Would you show every line from the records that holds "Prelude"?

(Data excerpts begins)

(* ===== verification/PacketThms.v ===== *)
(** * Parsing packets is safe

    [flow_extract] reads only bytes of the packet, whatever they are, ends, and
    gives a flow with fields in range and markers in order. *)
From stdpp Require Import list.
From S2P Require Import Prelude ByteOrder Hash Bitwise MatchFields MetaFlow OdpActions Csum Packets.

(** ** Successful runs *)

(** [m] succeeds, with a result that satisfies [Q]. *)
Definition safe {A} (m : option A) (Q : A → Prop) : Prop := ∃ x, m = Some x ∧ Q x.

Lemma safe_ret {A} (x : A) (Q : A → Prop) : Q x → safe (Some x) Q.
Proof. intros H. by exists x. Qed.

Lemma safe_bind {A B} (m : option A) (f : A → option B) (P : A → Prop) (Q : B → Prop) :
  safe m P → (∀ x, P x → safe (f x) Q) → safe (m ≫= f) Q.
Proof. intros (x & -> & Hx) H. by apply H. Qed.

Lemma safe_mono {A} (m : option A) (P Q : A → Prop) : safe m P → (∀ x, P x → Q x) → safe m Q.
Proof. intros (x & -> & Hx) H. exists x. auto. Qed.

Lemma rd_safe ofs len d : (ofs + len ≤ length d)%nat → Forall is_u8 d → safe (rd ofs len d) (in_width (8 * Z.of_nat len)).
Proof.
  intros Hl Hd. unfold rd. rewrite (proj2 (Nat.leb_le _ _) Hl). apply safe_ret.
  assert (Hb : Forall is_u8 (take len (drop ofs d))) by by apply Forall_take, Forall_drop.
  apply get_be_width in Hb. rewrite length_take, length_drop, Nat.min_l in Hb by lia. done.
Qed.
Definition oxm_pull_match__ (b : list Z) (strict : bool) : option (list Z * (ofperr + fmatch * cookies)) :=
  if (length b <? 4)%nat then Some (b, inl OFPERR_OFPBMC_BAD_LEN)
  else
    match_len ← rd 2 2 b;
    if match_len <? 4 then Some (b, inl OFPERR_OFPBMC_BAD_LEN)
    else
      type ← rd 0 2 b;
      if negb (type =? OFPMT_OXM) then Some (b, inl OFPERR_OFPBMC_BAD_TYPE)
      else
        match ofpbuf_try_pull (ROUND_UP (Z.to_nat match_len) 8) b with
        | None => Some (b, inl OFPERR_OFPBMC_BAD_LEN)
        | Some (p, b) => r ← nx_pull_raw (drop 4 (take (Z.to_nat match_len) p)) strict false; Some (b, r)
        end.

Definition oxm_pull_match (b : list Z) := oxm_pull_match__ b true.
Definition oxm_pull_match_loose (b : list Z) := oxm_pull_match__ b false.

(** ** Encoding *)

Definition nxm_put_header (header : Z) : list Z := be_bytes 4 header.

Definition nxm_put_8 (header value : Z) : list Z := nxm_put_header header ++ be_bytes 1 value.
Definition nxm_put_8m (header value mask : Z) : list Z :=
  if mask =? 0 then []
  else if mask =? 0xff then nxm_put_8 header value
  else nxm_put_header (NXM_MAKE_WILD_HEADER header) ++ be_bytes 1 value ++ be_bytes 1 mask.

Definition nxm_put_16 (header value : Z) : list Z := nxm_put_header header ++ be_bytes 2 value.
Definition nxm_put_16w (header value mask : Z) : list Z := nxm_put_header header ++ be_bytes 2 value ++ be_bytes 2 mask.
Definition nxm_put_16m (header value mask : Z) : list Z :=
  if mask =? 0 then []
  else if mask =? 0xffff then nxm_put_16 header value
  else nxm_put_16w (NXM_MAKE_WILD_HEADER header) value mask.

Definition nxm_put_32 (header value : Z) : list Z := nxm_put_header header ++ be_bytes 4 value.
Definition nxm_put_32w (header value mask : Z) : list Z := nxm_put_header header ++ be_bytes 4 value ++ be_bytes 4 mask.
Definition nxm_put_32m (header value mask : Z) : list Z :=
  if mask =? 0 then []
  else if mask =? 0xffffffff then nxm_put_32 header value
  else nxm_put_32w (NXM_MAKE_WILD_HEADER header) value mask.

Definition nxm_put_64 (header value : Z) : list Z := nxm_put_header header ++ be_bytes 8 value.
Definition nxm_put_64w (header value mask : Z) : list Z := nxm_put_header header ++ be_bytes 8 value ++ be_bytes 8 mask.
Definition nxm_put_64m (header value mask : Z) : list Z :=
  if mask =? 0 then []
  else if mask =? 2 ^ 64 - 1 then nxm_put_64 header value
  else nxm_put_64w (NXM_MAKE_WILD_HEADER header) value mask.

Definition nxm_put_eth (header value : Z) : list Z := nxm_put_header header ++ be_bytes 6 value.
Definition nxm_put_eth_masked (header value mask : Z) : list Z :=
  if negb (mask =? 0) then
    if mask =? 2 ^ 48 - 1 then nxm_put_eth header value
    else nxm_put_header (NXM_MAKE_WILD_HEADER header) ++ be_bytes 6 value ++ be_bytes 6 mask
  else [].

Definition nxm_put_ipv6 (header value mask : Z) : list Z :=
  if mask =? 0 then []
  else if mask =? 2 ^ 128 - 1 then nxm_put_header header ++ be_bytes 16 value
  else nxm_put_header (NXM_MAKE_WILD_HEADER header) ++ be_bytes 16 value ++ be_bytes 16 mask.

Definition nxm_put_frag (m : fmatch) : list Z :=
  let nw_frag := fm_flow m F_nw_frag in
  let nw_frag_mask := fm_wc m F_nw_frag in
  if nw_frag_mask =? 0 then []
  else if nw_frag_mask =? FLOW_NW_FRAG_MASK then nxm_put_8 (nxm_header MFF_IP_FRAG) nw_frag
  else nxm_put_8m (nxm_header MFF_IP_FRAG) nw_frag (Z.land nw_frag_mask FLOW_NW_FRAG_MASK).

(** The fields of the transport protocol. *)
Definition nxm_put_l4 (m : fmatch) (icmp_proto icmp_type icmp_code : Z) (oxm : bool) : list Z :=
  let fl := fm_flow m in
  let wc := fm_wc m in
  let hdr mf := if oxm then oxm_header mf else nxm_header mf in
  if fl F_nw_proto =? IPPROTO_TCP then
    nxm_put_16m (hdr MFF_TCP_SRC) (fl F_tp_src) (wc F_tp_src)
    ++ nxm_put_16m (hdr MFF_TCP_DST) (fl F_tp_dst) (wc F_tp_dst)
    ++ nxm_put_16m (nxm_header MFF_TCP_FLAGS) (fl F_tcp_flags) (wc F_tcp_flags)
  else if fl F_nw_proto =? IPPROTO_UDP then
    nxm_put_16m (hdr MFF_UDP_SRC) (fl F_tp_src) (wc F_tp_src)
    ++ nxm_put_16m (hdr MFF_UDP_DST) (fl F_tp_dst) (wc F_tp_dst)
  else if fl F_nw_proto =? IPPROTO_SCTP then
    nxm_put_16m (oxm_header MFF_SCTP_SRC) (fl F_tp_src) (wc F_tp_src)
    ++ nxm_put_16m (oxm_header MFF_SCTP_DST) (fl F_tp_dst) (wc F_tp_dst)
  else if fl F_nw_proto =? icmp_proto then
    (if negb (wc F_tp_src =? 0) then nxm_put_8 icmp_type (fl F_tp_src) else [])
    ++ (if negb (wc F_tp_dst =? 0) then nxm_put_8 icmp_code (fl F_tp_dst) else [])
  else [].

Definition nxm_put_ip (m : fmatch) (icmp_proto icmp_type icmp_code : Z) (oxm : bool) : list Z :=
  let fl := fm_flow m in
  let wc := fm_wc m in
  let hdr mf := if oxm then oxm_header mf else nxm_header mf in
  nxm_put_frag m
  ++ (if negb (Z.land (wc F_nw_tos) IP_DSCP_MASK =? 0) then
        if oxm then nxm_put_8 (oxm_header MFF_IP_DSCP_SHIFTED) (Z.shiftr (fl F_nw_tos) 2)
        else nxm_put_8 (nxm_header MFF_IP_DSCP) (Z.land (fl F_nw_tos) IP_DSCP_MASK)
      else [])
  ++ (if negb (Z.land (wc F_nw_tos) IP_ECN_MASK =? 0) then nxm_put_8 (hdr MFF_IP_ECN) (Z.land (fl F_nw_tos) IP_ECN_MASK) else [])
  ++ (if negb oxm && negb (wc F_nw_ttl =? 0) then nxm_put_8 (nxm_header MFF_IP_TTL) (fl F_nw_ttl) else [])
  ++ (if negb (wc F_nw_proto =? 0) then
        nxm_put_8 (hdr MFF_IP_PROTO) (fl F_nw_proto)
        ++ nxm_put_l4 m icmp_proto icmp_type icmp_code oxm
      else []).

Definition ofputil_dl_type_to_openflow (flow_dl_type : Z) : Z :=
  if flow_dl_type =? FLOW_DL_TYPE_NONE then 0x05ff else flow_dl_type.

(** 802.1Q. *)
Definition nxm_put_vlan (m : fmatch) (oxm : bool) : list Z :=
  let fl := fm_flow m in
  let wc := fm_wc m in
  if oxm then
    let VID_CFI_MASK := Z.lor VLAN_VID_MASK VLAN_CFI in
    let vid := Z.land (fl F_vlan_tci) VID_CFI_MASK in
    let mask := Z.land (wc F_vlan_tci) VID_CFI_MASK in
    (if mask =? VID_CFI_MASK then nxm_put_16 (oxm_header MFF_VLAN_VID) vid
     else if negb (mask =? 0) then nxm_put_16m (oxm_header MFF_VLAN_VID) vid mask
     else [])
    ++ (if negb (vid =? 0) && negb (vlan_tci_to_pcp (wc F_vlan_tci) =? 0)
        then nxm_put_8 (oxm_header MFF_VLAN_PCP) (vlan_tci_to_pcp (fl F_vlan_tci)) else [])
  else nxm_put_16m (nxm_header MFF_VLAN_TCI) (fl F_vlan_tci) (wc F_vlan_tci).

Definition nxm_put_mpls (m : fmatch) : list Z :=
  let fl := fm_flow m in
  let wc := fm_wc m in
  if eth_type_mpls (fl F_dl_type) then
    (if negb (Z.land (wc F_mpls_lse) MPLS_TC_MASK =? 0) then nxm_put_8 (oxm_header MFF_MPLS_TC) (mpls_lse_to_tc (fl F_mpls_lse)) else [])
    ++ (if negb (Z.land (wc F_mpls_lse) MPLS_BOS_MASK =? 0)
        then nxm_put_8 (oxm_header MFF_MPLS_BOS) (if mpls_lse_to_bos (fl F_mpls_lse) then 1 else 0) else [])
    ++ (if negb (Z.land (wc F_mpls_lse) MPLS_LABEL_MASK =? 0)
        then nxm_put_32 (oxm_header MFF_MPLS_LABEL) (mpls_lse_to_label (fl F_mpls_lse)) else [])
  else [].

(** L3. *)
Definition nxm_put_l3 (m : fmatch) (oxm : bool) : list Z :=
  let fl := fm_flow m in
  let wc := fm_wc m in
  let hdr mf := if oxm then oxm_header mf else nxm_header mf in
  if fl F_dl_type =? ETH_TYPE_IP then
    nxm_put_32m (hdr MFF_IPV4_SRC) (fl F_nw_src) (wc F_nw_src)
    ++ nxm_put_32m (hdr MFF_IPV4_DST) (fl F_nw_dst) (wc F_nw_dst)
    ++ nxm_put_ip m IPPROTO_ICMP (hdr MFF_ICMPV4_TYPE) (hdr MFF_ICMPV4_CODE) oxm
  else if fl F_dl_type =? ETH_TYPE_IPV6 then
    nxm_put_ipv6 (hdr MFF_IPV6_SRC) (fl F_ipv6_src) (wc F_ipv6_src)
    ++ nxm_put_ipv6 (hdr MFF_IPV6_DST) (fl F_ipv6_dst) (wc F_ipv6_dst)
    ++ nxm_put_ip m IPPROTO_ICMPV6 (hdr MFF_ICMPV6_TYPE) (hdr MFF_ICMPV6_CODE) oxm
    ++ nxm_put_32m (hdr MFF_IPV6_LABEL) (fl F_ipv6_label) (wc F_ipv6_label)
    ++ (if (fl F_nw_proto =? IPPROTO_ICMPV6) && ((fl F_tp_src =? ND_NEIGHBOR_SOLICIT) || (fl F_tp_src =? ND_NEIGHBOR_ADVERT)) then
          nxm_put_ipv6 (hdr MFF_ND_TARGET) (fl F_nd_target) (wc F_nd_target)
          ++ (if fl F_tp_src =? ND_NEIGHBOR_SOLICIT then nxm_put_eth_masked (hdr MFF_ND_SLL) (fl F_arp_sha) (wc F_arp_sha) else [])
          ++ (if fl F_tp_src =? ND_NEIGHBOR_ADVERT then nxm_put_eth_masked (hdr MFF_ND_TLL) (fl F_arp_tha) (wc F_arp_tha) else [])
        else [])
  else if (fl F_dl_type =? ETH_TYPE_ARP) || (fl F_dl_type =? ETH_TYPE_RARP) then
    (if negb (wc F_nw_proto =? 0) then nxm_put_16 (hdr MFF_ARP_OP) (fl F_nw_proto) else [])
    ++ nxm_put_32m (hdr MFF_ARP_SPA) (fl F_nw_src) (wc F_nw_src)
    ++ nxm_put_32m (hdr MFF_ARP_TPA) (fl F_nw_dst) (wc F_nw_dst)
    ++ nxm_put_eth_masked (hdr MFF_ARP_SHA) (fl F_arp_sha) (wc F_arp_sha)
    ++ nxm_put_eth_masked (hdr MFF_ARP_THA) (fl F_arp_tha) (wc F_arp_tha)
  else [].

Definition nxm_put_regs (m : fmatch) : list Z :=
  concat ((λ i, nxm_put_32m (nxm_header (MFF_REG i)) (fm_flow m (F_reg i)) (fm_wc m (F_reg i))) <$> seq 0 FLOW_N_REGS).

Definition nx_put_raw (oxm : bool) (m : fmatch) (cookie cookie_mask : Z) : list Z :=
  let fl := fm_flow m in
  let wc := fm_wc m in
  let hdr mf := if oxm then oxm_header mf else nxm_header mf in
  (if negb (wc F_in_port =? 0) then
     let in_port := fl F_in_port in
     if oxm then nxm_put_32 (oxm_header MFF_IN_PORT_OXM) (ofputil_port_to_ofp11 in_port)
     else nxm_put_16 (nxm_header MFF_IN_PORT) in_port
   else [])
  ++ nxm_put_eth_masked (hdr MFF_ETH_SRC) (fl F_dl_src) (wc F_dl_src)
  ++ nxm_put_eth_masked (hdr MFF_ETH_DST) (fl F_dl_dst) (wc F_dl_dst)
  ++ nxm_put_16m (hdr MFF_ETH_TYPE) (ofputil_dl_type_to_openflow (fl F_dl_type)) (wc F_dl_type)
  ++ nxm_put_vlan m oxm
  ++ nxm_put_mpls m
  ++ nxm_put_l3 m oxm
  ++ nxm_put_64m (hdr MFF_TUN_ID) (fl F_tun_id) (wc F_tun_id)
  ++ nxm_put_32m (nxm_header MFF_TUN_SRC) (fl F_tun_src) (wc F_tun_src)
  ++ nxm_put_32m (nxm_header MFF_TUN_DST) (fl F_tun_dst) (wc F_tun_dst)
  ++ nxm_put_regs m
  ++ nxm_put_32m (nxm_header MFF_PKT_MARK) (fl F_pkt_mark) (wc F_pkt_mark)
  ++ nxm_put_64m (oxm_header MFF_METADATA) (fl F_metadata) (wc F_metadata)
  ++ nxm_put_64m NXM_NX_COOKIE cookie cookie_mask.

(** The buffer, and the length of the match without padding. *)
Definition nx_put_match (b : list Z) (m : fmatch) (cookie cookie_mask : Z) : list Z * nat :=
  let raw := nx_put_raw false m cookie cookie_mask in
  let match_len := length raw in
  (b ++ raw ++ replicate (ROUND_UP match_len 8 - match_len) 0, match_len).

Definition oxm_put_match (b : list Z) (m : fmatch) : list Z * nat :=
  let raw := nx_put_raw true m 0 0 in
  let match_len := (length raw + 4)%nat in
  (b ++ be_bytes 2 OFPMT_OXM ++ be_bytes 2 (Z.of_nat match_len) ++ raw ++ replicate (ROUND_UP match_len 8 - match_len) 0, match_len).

(Data excerpts ends)
(Data excerpts begins)

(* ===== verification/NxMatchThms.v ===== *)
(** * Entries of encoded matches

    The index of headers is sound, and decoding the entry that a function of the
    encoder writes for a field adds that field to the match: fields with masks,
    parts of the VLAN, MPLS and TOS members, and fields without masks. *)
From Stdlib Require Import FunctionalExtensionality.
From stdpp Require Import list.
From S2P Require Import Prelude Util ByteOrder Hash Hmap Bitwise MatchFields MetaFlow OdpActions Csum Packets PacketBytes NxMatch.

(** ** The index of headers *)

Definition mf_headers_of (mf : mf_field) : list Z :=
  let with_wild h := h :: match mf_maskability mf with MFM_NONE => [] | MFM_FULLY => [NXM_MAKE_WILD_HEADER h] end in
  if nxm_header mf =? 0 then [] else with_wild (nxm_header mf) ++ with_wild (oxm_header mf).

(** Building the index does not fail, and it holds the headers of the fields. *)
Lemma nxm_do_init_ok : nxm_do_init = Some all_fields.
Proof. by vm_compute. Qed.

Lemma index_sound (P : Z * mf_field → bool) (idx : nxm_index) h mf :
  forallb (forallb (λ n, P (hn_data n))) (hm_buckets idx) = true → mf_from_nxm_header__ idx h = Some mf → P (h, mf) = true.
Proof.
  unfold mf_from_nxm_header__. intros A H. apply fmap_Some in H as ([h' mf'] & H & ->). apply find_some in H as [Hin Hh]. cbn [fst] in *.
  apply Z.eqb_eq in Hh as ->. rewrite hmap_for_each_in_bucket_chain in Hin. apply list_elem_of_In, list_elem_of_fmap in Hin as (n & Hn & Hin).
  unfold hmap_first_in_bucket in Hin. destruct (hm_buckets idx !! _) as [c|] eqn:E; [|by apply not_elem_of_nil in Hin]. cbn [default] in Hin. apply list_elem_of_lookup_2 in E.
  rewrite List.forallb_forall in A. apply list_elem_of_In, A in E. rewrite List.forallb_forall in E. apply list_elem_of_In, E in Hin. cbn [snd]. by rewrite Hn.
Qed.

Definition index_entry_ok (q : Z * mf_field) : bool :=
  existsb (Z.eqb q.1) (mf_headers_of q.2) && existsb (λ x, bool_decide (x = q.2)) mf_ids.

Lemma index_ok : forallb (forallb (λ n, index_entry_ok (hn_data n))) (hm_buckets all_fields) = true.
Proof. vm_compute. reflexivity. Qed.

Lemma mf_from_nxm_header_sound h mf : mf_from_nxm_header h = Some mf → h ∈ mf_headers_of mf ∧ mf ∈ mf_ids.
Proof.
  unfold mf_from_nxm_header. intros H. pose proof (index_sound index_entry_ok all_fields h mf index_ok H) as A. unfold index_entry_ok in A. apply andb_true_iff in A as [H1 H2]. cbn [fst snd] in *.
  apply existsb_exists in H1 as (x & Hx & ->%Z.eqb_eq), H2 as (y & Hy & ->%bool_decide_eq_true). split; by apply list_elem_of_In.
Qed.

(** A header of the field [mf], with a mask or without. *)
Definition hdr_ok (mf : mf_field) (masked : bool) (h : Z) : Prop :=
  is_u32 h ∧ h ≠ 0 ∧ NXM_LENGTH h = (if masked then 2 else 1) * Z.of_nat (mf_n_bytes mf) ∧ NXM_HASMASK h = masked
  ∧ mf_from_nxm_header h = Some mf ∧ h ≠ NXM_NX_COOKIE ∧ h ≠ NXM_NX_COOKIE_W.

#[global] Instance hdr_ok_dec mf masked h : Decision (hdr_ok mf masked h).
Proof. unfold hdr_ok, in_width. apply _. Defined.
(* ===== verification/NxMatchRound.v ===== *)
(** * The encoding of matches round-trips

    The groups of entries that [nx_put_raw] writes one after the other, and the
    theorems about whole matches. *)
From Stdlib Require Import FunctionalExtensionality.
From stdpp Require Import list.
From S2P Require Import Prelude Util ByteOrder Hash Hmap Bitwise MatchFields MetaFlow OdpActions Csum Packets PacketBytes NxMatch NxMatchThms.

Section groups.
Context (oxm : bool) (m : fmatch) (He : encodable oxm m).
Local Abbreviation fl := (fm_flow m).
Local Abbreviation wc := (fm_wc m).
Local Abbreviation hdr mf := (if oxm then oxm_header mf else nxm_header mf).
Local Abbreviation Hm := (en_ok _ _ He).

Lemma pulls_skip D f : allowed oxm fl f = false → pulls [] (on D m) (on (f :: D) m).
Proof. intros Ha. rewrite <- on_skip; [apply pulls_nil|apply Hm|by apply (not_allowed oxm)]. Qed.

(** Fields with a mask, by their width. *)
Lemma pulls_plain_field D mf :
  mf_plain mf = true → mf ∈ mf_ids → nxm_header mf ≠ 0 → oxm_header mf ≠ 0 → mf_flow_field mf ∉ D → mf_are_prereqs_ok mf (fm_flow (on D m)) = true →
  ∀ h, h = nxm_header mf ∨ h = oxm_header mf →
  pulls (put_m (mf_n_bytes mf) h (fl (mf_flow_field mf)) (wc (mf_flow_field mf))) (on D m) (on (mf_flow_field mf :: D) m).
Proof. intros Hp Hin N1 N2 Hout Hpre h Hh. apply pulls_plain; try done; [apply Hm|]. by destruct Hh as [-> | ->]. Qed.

(Data excerpts ends)
(Data excerpts begins)

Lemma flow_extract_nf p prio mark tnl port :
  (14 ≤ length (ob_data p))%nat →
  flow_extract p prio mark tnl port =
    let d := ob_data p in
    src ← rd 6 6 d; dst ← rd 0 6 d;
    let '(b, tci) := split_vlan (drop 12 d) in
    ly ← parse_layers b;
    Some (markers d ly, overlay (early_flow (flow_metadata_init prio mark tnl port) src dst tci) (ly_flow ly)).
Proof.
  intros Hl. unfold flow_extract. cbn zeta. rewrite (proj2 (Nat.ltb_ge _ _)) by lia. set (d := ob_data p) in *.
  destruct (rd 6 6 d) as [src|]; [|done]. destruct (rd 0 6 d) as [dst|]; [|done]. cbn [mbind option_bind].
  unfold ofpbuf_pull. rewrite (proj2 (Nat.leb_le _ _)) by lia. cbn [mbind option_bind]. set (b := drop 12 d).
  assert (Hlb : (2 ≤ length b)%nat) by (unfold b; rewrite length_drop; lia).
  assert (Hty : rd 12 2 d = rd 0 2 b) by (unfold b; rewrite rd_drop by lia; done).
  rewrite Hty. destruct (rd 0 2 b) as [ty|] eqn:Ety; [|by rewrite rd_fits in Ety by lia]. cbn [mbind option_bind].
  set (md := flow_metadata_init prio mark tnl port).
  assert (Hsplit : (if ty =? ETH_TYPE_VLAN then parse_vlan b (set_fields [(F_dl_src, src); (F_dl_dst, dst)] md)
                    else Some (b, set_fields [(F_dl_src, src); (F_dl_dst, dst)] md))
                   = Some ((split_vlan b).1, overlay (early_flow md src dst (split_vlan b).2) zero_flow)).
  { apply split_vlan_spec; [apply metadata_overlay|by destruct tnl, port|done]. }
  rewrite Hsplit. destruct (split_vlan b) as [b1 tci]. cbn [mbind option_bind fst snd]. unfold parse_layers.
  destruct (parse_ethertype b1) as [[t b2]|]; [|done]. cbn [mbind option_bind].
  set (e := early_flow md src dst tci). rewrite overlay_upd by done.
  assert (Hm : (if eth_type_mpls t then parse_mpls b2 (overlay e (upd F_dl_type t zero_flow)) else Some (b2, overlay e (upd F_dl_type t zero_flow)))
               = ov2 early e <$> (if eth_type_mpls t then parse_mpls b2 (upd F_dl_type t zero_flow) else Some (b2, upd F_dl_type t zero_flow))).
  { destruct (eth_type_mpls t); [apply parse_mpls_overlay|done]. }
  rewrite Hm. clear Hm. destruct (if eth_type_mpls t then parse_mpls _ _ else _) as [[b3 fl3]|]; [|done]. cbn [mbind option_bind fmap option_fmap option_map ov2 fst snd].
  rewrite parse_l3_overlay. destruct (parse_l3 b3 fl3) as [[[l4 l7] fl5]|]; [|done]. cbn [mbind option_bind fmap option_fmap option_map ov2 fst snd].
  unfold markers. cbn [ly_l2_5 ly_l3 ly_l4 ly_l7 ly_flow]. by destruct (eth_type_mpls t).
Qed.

(Data excerpts ends)

Answer to this exercise
From S2P Require Import Prelude ByteOrder Hash Bitwise MatchFields MetaFlow OdpActions Csum Packets.
From S2P Require Import Prelude Util ByteOrder Hash Hmap Bitwise MatchFields MetaFlow OdpActions Csum Packets PacketBytes NxMatch.
From S2P Require Import Prelude Util ByteOrder Hash Hmap Bitwise MatchFields MetaFlow OdpActions Csum Packets PacketBytes NxMatch NxMatchThms.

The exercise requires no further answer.